=== Section Start ===

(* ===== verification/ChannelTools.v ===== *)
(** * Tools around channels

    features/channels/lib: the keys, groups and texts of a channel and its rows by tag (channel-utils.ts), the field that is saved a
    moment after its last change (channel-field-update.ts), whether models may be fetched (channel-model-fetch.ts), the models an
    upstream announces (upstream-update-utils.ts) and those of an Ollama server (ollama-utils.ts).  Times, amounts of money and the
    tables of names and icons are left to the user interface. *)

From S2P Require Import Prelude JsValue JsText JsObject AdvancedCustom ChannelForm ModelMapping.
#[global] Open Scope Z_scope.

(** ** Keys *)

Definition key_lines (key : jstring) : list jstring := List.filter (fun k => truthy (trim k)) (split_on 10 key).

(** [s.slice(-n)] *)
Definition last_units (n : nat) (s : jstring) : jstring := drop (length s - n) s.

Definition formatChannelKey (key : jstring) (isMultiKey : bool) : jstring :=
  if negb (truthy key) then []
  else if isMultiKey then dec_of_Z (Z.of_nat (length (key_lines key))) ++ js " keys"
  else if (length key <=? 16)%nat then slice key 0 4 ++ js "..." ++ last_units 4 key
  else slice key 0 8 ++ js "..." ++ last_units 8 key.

=== Section End ===
=== Section Start ===

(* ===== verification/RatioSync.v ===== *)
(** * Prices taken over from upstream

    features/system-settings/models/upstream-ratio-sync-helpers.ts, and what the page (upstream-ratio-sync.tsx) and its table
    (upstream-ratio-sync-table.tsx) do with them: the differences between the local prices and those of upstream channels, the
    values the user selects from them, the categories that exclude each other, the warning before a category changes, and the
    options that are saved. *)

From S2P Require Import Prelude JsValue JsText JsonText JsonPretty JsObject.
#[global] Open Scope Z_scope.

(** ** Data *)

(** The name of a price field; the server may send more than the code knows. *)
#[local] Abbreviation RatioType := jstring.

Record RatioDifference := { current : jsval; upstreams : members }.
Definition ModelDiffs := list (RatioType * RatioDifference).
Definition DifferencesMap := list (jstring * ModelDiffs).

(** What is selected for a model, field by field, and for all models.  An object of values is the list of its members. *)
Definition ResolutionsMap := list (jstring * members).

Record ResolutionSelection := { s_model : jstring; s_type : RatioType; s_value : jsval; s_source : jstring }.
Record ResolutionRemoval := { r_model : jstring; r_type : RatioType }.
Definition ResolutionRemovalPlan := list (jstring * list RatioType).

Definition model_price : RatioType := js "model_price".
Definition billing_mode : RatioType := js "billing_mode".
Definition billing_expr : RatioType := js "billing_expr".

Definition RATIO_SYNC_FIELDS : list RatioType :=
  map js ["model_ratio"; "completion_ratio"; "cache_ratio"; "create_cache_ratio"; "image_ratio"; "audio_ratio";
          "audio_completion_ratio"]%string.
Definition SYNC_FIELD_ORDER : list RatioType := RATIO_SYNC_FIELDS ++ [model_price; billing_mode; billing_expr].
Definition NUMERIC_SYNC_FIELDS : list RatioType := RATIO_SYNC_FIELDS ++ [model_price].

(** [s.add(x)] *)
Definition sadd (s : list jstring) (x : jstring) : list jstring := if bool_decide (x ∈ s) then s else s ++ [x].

=== Section End ===
=== Section Start ===

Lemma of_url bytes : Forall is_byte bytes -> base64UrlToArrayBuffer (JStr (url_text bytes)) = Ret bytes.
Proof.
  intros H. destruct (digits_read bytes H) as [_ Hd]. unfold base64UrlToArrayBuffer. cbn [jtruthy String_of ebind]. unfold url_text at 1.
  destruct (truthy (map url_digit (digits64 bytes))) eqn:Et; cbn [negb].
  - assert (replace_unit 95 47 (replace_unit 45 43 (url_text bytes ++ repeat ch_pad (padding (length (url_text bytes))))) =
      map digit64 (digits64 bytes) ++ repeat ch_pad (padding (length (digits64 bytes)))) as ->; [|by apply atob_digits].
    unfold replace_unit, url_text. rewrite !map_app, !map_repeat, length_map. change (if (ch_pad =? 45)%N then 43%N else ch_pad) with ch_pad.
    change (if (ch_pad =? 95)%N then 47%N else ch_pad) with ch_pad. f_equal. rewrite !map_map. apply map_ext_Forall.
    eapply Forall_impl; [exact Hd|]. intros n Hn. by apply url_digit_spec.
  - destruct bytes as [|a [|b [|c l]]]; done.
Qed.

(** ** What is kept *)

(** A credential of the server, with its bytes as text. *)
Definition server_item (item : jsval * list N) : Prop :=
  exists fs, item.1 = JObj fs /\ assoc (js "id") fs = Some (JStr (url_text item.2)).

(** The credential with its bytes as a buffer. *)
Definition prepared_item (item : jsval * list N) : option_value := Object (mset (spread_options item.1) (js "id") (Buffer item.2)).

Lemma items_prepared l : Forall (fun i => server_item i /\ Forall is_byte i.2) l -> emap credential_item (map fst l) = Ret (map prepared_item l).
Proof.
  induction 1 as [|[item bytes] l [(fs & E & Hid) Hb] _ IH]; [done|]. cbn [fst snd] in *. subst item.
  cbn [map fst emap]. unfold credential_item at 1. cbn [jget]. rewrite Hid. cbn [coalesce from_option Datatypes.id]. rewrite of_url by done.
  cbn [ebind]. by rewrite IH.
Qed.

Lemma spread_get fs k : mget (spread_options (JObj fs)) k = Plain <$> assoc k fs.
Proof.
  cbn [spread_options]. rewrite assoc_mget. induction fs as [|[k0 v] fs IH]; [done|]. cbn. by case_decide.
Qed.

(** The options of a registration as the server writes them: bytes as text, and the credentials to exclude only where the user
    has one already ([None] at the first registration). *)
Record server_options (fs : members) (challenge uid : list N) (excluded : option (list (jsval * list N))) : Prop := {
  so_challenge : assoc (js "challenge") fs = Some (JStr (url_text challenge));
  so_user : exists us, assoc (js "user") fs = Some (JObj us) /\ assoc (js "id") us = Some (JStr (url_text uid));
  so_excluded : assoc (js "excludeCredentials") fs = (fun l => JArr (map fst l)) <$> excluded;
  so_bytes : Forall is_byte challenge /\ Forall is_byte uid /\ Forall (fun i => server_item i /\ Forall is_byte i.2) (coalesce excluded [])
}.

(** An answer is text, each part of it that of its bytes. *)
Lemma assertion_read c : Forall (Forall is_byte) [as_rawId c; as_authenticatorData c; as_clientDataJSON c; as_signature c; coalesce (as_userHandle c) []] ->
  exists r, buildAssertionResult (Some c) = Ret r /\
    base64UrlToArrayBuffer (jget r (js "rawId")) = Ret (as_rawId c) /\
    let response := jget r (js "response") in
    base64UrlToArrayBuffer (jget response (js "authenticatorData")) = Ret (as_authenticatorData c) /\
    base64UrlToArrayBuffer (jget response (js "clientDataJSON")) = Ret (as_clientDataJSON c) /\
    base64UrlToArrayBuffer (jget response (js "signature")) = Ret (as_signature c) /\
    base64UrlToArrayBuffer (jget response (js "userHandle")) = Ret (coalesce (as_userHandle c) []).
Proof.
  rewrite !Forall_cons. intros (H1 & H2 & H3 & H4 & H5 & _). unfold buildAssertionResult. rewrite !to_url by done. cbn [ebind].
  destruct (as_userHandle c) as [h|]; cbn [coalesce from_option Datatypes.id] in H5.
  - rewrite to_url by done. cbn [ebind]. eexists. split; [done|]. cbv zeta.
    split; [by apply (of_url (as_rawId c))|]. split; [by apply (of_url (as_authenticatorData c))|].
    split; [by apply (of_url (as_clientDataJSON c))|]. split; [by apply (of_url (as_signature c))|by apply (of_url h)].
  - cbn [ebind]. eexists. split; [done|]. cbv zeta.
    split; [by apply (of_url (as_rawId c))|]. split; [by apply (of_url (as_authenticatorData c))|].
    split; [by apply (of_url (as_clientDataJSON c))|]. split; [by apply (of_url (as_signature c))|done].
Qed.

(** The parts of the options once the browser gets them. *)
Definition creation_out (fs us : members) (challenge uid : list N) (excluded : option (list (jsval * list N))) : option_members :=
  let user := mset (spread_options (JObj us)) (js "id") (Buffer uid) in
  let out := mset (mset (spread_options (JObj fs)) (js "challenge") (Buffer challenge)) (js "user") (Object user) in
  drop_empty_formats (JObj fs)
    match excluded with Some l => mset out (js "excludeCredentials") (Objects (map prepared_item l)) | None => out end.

=== Section End ===

## WHAT THE TASK ASKS
Starting with the line that holds "(** The credential" and ending with the line that holds "Definition prepared_item (item", retype every line in the data above exactly, and nothing else.

## RESULT OF THE EXERCISE
(** The credential with its bytes as a buffer. *)
Definition prepared_item (item : jsval * list N) : option_value := Object (mset (spread_options item.1) (js "id") (Buffer item.2)).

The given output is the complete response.